_PROBLEM STATEMENT:_ With no addition or omission, return the entries below.

_Records excerpted from a collection:_
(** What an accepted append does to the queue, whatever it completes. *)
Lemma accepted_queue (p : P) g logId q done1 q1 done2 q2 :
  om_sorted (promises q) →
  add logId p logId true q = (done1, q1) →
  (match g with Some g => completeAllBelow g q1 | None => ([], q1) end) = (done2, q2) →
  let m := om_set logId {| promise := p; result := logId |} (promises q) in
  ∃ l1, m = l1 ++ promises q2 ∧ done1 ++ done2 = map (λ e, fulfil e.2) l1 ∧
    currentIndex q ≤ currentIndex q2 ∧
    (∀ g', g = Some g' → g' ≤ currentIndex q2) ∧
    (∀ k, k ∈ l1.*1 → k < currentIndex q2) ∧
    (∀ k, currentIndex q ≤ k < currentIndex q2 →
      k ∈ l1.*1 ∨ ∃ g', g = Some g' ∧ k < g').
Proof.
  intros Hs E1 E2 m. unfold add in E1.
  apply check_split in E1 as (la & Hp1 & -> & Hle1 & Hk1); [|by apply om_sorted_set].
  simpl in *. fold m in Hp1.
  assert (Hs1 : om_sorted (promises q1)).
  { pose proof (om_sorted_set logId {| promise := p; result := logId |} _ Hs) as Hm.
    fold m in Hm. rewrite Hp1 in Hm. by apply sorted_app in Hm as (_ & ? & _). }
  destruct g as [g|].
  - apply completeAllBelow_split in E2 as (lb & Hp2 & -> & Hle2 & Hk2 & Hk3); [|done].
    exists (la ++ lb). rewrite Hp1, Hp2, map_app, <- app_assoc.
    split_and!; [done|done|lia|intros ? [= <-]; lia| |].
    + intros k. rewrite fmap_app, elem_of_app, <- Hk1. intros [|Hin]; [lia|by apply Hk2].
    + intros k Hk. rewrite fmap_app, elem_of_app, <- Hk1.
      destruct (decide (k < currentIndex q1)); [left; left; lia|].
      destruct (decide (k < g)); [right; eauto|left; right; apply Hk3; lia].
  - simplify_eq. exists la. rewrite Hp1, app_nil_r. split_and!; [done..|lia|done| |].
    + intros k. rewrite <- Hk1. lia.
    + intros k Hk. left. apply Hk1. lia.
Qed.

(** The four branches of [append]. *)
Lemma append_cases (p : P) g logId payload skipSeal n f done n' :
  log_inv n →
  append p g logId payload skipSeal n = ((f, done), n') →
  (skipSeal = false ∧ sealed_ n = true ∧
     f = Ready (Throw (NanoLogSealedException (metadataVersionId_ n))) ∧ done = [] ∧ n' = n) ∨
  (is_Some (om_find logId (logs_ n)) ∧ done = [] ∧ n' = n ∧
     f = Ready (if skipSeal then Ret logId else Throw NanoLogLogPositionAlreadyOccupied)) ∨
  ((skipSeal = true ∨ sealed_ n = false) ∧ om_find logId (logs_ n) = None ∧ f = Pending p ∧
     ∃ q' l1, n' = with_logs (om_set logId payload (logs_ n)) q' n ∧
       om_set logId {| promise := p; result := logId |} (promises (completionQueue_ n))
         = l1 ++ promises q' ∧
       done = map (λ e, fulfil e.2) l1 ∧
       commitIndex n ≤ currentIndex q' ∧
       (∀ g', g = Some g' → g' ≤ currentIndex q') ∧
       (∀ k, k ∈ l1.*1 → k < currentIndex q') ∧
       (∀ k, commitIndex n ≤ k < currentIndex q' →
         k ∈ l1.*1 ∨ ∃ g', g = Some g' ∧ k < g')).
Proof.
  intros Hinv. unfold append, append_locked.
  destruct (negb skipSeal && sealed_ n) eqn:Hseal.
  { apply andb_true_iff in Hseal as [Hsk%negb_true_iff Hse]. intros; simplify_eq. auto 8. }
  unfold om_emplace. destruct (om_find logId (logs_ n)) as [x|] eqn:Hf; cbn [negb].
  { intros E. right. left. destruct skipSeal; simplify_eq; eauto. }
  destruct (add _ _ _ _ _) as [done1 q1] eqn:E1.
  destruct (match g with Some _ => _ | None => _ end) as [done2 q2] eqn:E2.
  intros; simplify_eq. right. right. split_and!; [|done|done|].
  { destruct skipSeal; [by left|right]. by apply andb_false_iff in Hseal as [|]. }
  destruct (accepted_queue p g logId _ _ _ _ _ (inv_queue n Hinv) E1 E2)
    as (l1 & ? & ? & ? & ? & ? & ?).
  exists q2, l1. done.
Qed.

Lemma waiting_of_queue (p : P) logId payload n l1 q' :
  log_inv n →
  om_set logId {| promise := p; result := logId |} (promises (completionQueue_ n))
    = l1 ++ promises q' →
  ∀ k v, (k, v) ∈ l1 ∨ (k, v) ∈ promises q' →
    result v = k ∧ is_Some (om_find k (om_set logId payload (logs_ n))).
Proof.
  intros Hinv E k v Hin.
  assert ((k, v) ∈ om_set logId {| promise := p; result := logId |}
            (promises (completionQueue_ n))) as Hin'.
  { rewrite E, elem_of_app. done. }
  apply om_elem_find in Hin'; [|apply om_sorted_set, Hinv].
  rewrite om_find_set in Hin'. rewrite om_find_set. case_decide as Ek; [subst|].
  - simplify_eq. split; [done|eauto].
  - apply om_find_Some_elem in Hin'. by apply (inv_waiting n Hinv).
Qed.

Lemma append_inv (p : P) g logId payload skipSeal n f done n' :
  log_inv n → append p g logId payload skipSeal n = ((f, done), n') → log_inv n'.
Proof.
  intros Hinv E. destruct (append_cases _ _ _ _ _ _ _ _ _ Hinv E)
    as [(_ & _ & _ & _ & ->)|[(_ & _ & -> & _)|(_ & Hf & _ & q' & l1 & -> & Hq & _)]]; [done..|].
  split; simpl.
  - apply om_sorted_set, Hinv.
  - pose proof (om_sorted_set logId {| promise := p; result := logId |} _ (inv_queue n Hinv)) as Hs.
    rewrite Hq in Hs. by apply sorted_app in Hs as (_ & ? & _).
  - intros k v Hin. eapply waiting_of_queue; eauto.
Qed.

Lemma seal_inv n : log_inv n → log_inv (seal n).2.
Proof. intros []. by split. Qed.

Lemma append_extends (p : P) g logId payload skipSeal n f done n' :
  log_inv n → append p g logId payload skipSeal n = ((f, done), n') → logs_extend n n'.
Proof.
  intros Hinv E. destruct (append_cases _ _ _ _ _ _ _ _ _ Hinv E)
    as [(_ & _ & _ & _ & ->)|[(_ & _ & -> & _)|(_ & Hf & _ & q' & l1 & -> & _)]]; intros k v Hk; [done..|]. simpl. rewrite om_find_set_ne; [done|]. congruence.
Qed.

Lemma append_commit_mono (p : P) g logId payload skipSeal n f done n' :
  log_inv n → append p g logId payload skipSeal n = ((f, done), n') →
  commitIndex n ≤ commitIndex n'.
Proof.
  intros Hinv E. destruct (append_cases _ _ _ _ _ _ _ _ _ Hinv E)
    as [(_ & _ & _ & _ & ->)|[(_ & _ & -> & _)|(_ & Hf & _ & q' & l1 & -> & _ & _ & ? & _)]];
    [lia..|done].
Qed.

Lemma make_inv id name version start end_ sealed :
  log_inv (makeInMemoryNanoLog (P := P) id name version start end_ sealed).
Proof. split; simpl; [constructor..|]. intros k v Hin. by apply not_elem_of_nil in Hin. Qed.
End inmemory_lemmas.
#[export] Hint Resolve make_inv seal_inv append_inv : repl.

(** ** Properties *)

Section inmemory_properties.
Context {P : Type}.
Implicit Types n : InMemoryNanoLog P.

_WRITTEN RESPONSE:_
(** What an accepted append does to the queue, whatever it completes. *)
Lemma accepted_queue (p : P) g logId q done1 q1 done2 q2 :
  om_sorted (promises q) →
  add logId p logId true q = (done1, q1) →
  (match g with Some g => completeAllBelow g q1 | None => ([], q1) end) = (done2, q2) →
  let m := om_set logId {| promise := p; result := logId |} (promises q) in
  ∃ l1, m = l1 ++ promises q2 ∧ done1 ++ done2 = map (λ e, fulfil e.2) l1 ∧
    currentIndex q ≤ currentIndex q2 ∧
    (∀ g', g = Some g' → g' ≤ currentIndex q2) ∧
    (∀ k, k ∈ l1.*1 → k < currentIndex q2) ∧
    (∀ k, currentIndex q ≤ k < currentIndex q2 →
      k ∈ l1.*1 ∨ ∃ g', g = Some g' ∧ k < g').
Proof.
  intros Hs E1 E2 m. unfold add in E1.
  apply check_split in E1 as (la & Hp1 & -> & Hle1 & Hk1); [|by apply om_sorted_set].
  simpl in *. fold m in Hp1.
  assert (Hs1 : om_sorted (promises q1)).
  { pose proof (om_sorted_set logId {| promise := p; result := logId |} _ Hs) as Hm.
    fold m in Hm. rewrite Hp1 in Hm. by apply sorted_app in Hm as (_ & ? & _). }
  destruct g as [g|].
  - apply completeAllBelow_split in E2 as (lb & Hp2 & -> & Hle2 & Hk2 & Hk3); [|done].
    exists (la ++ lb). rewrite Hp1, Hp2, map_app, <- app_assoc.
    split_and!; [done|done|lia|intros ? [= <-]; lia| |].
    + intros k. rewrite fmap_app, elem_of_app, <- Hk1. intros [|Hin]; [lia|by apply Hk2].
    + intros k Hk. rewrite fmap_app, elem_of_app, <- Hk1.
      destruct (decide (k < currentIndex q1)); [left; left; lia|].
      destruct (decide (k < g)); [right; eauto|left; right; apply Hk3; lia].
  - simplify_eq. exists la. rewrite Hp1, app_nil_r. split_and!; [done..|lia|done| |].
    + intros k. rewrite <- Hk1. lia.
    + intros k Hk. left. apply Hk1. lia.
Qed.

(** The four branches of [append]. *)
Lemma append_cases (p : P) g logId payload skipSeal n f done n' :
  log_inv n →
  append p g logId payload skipSeal n = ((f, done), n') →
  (skipSeal = false ∧ sealed_ n = true ∧
     f = Ready (Throw (NanoLogSealedException (metadataVersionId_ n))) ∧ done = [] ∧ n' = n) ∨
  (is_Some (om_find logId (logs_ n)) ∧ done = [] ∧ n' = n ∧
     f = Ready (if skipSeal then Ret logId else Throw NanoLogLogPositionAlreadyOccupied)) ∨
  ((skipSeal = true ∨ sealed_ n = false) ∧ om_find logId (logs_ n) = None ∧ f = Pending p ∧
     ∃ q' l1, n' = with_logs (om_set logId payload (logs_ n)) q' n ∧
       om_set logId {| promise := p; result := logId |} (promises (completionQueue_ n))
         = l1 ++ promises q' ∧
       done = map (λ e, fulfil e.2) l1 ∧
       commitIndex n ≤ currentIndex q' ∧
       (∀ g', g = Some g' → g' ≤ currentIndex q') ∧
       (∀ k, k ∈ l1.*1 → k < currentIndex q') ∧
       (∀ k, commitIndex n ≤ k < currentIndex q' →
         k ∈ l1.*1 ∨ ∃ g', g = Some g' ∧ k < g')).
Proof.
  intros Hinv. unfold append, append_locked.
  destruct (negb skipSeal && sealed_ n) eqn:Hseal.
  { apply andb_true_iff in Hseal as [Hsk%negb_true_iff Hse]. intros; simplify_eq. auto 8. }
  unfold om_emplace. destruct (om_find logId (logs_ n)) as [x|] eqn:Hf; cbn [negb].
  { intros E. right. left. destruct skipSeal; simplify_eq; eauto. }
  destruct (add _ _ _ _ _) as [done1 q1] eqn:E1.
  destruct (match g with Some _ => _ | None => _ end) as [done2 q2] eqn:E2.
  intros; simplify_eq. right. right. split_and!; [|done|done|].
  { destruct skipSeal; [by left|right]. by apply andb_false_iff in Hseal as [|]. }
  destruct (accepted_queue p g logId _ _ _ _ _ (inv_queue n Hinv) E1 E2)
    as (l1 & ? & ? & ? & ? & ? & ?).
  exists q2, l1. done.
Qed.

Lemma waiting_of_queue (p : P) logId payload n l1 q' :
  log_inv n →
  om_set logId {| promise := p; result := logId |} (promises (completionQueue_ n))
    = l1 ++ promises q' →
  ∀ k v, (k, v) ∈ l1 ∨ (k, v) ∈ promises q' →
    result v = k ∧ is_Some (om_find k (om_set logId payload (logs_ n))).
Proof.
  intros Hinv E k v Hin.
  assert ((k, v) ∈ om_set logId {| promise := p; result := logId |}
            (promises (completionQueue_ n))) as Hin'.
  { rewrite E, elem_of_app. done. }
  apply om_elem_find in Hin'; [|apply om_sorted_set, Hinv].
  rewrite om_find_set in Hin'. rewrite om_find_set. case_decide as Ek; [subst|].
  - simplify_eq. split; [done|eauto].
  - apply om_find_Some_elem in Hin'. by apply (inv_waiting n Hinv).
Qed.

Lemma append_inv (p : P) g logId payload skipSeal n f done n' :
  log_inv n → append p g logId payload skipSeal n = ((f, done), n') → log_inv n'.
Proof.
  intros Hinv E. destruct (append_cases _ _ _ _ _ _ _ _ _ Hinv E)
    as [(_ & _ & _ & _ & ->)|[(_ & _ & -> & _)|(_ & Hf & _ & q' & l1 & -> & Hq & _)]]; [done..|].
  split; simpl.
  - apply om_sorted_set, Hinv.
  - pose proof (om_sorted_set logId {| promise := p; result := logId |} _ (inv_queue n Hinv)) as Hs.
    rewrite Hq in Hs. by apply sorted_app in Hs as (_ & ? & _).
  - intros k v Hin. eapply waiting_of_queue; eauto.
Qed.

Lemma seal_inv n : log_inv n → log_inv (seal n).2.
Proof. intros []. by split. Qed.

Lemma append_extends (p : P) g logId payload skipSeal n f done n' :
  log_inv n → append p g logId payload skipSeal n = ((f, done), n') → logs_extend n n'.
Proof.
  intros Hinv E. destruct (append_cases _ _ _ _ _ _ _ _ _ Hinv E)
    as [(_ & _ & _ & _ & ->)|[(_ & _ & -> & _)|(_ & Hf & _ & q' & l1 & -> & _)]]; intros k v Hk; [done..|]. simpl. rewrite om_find_set_ne; [done|]. congruence.
Qed.

Lemma append_commit_mono (p : P) g logId payload skipSeal n f done n' :
  log_inv n → append p g logId payload skipSeal n = ((f, done), n') →
  commitIndex n ≤ commitIndex n'.
Proof.
  intros Hinv E. destruct (append_cases _ _ _ _ _ _ _ _ _ Hinv E)
    as [(_ & _ & _ & _ & ->)|[(_ & _ & -> & _)|(_ & Hf & _ & q' & l1 & -> & _ & _ & ? & _)]];
    [lia..|done].
Qed.

Lemma make_inv id name version start end_ sealed :
  log_inv (makeInMemoryNanoLog (P := P) id name version start end_ sealed).
Proof. split; simpl; [constructor..|]. intros k v Hin. by apply not_elem_of_nil in Hin. Qed.
End inmemory_lemmas.
#[export] Hint Resolve make_inv seal_inv append_inv : repl.

(** ** Properties *)

Section inmemory_properties.
Context {P : Type}.
Implicit Types n : InMemoryNanoLog P.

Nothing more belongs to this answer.